Start of Entries provided
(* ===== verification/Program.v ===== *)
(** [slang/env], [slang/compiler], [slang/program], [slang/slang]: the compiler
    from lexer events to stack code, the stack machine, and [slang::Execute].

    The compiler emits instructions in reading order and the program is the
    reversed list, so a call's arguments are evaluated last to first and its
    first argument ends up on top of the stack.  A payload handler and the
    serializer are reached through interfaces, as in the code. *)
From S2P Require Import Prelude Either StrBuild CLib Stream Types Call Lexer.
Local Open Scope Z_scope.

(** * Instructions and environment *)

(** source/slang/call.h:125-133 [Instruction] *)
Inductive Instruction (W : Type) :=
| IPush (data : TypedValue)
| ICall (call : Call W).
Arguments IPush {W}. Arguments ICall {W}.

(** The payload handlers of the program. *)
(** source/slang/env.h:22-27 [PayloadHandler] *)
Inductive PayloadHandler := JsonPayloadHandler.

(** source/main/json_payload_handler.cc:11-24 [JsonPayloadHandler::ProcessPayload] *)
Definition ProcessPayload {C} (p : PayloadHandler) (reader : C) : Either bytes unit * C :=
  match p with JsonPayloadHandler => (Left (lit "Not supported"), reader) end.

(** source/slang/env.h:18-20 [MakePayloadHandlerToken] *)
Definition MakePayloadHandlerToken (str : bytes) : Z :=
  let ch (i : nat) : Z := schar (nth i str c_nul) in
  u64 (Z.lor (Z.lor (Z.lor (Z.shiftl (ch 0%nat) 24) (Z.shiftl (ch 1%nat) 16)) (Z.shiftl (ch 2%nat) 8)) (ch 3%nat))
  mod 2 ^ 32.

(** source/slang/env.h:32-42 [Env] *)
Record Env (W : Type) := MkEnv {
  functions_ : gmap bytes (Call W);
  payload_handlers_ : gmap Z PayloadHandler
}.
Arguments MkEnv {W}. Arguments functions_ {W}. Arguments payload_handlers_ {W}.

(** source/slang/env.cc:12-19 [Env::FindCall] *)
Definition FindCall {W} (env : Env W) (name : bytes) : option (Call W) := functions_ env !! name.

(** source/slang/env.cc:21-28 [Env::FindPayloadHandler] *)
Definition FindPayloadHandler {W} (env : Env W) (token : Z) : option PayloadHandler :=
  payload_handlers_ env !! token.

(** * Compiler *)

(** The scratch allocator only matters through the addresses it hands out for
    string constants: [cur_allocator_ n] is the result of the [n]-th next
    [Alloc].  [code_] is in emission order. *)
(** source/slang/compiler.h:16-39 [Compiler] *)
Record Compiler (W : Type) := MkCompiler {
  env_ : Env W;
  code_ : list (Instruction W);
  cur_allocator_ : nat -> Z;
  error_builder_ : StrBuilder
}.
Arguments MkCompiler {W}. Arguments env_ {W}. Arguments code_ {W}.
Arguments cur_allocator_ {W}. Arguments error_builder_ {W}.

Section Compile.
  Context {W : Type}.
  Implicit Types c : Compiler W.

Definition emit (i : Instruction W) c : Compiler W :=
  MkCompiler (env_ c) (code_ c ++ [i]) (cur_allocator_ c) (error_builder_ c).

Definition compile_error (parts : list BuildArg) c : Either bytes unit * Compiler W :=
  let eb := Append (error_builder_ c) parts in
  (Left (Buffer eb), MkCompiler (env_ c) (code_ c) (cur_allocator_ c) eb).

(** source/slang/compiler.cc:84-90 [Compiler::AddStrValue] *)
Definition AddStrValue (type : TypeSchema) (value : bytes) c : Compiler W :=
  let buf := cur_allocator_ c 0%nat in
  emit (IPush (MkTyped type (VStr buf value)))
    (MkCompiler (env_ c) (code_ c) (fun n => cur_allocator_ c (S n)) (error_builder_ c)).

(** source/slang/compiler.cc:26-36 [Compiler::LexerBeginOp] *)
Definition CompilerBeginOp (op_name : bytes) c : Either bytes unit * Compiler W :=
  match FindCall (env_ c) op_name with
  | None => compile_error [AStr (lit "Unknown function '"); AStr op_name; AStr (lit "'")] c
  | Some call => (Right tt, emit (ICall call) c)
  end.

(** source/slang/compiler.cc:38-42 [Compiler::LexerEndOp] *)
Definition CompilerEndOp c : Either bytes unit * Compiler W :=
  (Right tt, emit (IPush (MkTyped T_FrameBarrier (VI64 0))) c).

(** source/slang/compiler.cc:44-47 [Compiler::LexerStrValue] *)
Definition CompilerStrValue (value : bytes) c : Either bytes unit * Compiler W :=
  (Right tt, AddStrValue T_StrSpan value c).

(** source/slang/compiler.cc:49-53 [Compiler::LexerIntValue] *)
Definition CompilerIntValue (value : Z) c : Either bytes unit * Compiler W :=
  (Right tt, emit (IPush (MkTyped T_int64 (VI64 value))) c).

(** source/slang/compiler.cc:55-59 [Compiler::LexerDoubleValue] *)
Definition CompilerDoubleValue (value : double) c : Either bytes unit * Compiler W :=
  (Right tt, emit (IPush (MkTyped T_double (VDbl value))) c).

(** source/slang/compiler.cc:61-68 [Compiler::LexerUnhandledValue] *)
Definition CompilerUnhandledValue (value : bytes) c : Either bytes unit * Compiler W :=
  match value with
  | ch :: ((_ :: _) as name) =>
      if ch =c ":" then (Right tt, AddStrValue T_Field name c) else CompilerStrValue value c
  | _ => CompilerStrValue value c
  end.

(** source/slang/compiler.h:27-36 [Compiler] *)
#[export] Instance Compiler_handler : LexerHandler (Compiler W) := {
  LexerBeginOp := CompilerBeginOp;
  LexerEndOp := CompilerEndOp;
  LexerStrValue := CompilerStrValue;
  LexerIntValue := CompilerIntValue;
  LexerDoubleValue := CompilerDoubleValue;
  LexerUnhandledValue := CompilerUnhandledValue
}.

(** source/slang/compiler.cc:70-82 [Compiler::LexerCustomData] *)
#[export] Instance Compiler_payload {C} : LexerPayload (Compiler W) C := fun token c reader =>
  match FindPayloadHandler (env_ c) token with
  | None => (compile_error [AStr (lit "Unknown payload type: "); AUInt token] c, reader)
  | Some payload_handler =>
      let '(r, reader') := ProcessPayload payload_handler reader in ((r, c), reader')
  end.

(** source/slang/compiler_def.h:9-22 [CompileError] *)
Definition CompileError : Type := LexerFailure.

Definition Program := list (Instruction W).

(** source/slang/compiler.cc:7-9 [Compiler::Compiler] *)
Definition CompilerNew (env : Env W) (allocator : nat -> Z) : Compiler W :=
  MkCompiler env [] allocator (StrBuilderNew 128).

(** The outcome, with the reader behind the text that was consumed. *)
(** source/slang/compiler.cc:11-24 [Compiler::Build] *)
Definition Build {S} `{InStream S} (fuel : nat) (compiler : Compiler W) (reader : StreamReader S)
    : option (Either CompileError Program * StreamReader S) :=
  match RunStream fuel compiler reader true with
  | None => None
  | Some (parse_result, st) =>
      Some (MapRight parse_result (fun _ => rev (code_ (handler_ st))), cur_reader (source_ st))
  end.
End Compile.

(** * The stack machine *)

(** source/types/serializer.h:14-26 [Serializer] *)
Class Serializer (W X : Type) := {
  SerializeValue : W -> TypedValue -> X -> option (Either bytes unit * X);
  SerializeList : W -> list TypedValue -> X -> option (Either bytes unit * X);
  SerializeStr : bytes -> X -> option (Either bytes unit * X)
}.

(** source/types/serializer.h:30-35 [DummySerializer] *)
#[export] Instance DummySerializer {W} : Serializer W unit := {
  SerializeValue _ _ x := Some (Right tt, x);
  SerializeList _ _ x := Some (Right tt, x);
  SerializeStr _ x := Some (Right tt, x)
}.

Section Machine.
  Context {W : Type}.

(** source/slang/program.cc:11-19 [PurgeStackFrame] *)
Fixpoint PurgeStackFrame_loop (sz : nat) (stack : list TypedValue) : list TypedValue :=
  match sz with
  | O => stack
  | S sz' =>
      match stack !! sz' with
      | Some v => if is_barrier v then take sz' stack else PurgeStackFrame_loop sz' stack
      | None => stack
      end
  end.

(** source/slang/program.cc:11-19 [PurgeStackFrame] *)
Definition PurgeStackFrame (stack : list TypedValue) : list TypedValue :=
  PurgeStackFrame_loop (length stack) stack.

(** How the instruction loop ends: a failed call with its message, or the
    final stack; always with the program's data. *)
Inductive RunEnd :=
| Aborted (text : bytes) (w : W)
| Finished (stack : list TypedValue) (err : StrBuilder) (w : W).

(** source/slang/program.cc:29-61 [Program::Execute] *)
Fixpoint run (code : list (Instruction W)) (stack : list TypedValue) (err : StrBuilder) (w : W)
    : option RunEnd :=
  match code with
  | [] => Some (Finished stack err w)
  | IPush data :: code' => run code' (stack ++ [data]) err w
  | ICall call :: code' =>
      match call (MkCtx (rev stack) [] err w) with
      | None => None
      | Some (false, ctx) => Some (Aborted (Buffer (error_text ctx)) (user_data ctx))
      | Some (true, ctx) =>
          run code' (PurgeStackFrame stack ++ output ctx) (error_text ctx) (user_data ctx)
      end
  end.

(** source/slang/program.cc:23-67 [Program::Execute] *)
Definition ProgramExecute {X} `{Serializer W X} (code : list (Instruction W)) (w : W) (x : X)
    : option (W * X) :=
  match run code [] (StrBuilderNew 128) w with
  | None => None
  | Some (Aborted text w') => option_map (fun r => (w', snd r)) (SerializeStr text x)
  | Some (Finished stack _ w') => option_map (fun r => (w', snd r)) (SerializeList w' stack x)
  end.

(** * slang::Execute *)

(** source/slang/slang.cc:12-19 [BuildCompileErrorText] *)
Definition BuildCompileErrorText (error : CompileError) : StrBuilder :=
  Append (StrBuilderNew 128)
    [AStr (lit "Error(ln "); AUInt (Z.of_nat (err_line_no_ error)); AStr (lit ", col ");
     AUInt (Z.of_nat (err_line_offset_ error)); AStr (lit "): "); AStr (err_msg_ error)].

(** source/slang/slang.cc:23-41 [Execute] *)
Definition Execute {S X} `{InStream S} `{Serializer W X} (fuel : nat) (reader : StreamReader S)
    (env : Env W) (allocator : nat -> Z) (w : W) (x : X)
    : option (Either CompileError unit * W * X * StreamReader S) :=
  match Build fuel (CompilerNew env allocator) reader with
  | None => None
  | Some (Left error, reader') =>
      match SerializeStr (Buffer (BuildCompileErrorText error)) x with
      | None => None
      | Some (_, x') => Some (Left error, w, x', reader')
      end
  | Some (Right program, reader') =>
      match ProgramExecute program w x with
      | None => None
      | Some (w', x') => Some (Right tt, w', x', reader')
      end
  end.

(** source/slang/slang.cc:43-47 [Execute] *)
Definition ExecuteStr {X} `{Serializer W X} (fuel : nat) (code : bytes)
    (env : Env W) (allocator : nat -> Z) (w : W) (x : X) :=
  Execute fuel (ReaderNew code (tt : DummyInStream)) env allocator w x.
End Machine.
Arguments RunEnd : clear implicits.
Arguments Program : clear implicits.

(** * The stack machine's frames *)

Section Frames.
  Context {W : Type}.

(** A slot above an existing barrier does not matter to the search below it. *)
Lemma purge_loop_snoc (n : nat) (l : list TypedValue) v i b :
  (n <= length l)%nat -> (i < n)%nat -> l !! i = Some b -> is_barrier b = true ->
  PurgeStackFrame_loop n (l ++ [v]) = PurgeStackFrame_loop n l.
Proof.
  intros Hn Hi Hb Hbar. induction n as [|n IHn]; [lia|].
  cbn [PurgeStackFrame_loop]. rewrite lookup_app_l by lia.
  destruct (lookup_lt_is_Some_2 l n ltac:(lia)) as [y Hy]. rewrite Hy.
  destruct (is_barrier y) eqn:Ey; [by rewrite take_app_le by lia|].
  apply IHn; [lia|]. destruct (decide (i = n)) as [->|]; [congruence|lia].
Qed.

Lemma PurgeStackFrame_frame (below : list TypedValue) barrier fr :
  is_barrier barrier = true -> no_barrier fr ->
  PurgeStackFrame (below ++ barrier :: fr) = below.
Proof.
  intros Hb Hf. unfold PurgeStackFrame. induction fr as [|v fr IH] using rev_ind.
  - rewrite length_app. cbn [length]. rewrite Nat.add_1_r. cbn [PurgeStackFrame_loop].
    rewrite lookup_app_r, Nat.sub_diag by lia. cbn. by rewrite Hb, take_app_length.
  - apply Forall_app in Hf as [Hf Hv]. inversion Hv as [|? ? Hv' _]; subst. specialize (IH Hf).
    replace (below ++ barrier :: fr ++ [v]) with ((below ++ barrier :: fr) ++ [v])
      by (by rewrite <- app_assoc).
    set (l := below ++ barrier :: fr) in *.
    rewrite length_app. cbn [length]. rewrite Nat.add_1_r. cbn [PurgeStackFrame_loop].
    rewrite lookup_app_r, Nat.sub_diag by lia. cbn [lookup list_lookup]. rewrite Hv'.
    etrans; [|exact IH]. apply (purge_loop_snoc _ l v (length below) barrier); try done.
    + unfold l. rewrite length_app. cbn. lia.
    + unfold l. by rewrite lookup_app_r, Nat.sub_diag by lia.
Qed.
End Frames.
End of Entries provided
Start of Entries provided
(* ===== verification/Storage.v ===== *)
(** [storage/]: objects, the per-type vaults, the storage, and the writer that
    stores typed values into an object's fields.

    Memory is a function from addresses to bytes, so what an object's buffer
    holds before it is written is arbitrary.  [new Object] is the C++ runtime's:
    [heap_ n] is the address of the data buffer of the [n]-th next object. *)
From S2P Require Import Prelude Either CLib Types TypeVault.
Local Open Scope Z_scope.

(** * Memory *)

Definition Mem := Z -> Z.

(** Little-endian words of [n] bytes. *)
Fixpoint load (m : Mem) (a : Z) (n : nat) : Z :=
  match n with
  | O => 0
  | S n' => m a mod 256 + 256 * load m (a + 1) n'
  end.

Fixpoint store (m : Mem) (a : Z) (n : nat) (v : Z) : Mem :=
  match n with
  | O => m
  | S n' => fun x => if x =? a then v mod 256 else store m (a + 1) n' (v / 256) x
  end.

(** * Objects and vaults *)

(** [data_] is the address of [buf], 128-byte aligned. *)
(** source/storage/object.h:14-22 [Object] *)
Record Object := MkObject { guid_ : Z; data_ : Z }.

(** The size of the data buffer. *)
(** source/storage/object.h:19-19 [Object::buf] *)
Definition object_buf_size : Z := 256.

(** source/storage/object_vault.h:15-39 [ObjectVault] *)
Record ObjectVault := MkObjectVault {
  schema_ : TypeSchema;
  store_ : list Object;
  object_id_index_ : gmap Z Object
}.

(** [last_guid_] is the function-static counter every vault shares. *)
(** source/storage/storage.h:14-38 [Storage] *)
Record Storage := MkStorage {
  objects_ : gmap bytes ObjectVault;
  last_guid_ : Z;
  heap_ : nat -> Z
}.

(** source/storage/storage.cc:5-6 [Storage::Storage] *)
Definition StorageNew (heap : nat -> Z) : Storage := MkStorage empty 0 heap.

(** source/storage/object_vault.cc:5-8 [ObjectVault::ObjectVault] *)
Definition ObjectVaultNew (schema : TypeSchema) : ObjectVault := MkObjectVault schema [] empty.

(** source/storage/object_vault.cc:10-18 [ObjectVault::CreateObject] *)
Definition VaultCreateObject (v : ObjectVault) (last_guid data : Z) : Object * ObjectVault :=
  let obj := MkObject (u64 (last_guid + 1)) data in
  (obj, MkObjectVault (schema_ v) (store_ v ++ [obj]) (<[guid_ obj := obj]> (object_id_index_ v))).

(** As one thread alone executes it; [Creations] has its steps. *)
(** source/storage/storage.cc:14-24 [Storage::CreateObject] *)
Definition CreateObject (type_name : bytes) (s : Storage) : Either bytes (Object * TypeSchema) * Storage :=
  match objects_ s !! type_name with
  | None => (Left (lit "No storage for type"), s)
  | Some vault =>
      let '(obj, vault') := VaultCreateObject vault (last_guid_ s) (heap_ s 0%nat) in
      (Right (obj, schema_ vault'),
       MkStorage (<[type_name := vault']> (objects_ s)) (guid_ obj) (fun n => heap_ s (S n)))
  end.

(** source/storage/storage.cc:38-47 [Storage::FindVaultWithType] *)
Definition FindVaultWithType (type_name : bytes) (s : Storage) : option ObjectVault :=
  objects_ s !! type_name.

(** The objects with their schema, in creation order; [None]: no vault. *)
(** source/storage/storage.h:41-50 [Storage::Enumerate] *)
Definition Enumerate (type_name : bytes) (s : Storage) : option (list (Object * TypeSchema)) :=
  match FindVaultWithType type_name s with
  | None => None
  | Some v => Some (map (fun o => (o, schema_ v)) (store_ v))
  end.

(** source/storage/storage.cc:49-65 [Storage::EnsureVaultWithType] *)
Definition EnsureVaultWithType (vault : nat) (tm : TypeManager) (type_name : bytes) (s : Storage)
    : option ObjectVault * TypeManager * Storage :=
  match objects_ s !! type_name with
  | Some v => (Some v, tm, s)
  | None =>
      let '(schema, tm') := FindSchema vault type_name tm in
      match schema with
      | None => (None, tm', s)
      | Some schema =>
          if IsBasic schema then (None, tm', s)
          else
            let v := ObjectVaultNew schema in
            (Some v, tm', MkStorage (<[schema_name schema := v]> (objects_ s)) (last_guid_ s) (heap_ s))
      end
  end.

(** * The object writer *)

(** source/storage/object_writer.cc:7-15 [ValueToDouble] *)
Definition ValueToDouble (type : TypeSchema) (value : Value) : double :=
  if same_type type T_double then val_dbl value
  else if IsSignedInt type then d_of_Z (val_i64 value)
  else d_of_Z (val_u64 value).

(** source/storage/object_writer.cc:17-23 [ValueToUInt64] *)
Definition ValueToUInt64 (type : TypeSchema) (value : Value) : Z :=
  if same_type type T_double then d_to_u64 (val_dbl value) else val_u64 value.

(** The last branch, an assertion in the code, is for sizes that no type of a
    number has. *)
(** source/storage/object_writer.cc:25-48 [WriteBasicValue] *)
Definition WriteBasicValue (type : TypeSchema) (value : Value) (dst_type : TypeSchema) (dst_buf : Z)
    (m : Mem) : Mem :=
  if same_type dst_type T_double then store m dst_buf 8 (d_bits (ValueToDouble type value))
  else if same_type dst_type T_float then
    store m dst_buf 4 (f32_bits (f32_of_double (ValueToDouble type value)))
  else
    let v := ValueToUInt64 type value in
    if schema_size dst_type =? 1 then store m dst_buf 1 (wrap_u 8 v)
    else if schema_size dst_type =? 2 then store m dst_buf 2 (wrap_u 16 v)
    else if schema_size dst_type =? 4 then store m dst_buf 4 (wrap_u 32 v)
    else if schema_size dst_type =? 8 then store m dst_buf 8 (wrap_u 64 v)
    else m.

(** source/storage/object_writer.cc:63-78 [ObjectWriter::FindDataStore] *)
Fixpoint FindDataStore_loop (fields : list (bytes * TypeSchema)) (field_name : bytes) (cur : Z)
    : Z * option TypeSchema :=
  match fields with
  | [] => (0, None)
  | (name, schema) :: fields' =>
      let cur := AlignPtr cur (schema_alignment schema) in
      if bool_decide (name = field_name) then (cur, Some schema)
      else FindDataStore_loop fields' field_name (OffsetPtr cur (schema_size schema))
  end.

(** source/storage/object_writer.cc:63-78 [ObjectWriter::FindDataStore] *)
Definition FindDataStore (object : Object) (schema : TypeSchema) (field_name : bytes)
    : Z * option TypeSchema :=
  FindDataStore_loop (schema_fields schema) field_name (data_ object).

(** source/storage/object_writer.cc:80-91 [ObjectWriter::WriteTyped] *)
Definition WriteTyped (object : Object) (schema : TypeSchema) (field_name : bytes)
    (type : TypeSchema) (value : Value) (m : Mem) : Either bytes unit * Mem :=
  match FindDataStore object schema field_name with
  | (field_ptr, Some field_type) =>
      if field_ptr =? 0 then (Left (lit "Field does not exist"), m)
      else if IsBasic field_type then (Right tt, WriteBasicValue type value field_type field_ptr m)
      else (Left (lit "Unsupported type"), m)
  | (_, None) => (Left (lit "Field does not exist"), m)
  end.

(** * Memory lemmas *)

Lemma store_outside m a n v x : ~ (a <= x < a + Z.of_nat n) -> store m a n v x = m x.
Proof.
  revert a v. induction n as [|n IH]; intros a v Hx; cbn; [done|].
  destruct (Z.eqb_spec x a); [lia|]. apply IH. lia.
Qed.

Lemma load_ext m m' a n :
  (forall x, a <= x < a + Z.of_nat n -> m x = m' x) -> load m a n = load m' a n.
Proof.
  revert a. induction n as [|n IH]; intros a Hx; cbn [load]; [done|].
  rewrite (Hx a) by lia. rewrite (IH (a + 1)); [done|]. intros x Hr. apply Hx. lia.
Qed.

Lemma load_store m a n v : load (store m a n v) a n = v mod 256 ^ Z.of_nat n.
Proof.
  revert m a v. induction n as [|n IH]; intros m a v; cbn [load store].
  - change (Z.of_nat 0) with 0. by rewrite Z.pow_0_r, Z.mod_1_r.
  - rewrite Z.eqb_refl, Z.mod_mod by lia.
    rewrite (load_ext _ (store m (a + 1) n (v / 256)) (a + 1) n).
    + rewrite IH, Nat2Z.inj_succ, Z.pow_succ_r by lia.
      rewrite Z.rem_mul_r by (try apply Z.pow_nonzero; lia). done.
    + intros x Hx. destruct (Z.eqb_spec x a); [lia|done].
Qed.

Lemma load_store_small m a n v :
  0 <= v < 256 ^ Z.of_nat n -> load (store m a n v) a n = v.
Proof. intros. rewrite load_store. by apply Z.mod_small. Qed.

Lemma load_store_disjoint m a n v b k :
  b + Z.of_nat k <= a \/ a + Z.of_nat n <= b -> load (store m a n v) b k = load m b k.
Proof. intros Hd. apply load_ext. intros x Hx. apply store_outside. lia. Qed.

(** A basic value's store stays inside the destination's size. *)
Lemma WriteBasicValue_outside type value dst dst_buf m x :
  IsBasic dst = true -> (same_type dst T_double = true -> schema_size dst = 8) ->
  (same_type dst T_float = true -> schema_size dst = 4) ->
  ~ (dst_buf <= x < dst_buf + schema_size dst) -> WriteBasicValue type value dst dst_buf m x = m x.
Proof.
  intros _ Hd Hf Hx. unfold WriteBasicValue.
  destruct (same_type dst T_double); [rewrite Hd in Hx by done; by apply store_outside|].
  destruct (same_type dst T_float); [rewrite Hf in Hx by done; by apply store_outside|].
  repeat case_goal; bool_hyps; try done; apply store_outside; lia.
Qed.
End of Entries provided
Activity —
Could you return exactly the lines above from the line with "The compiler emits" to the line with "Definition MakePayloadHandlerToken (str", both included, and nothing else?

Result —
    The compiler emits instructions in reading order and the program is the
    reversed list, so a call's arguments are evaluated last to first and its
    first argument ends up on top of the stack.  A payload handler and the
    serializer are reached through interfaces, as in the code. *)
From S2P Require Import Prelude Either StrBuild CLib Stream Types Call Lexer.
Local Open Scope Z_scope.

(** * Instructions and environment *)

(** source/slang/call.h:125-133 [Instruction] *)
Inductive Instruction (W : Type) :=
| IPush (data : TypedValue)
| ICall (call : Call W).
Arguments IPush {W}. Arguments ICall {W}.

(** The payload handlers of the program. *)
(** source/slang/env.h:22-27 [PayloadHandler] *)
Inductive PayloadHandler := JsonPayloadHandler.

(** source/main/json_payload_handler.cc:11-24 [JsonPayloadHandler::ProcessPayload] *)
Definition ProcessPayload {C} (p : PayloadHandler) (reader : C) : Either bytes unit * C :=
  match p with JsonPayloadHandler => (Left (lit "Not supported"), reader) end.

(** source/slang/env.h:18-20 [MakePayloadHandlerToken] *)
Definition MakePayloadHandlerToken (str : bytes) : Z :=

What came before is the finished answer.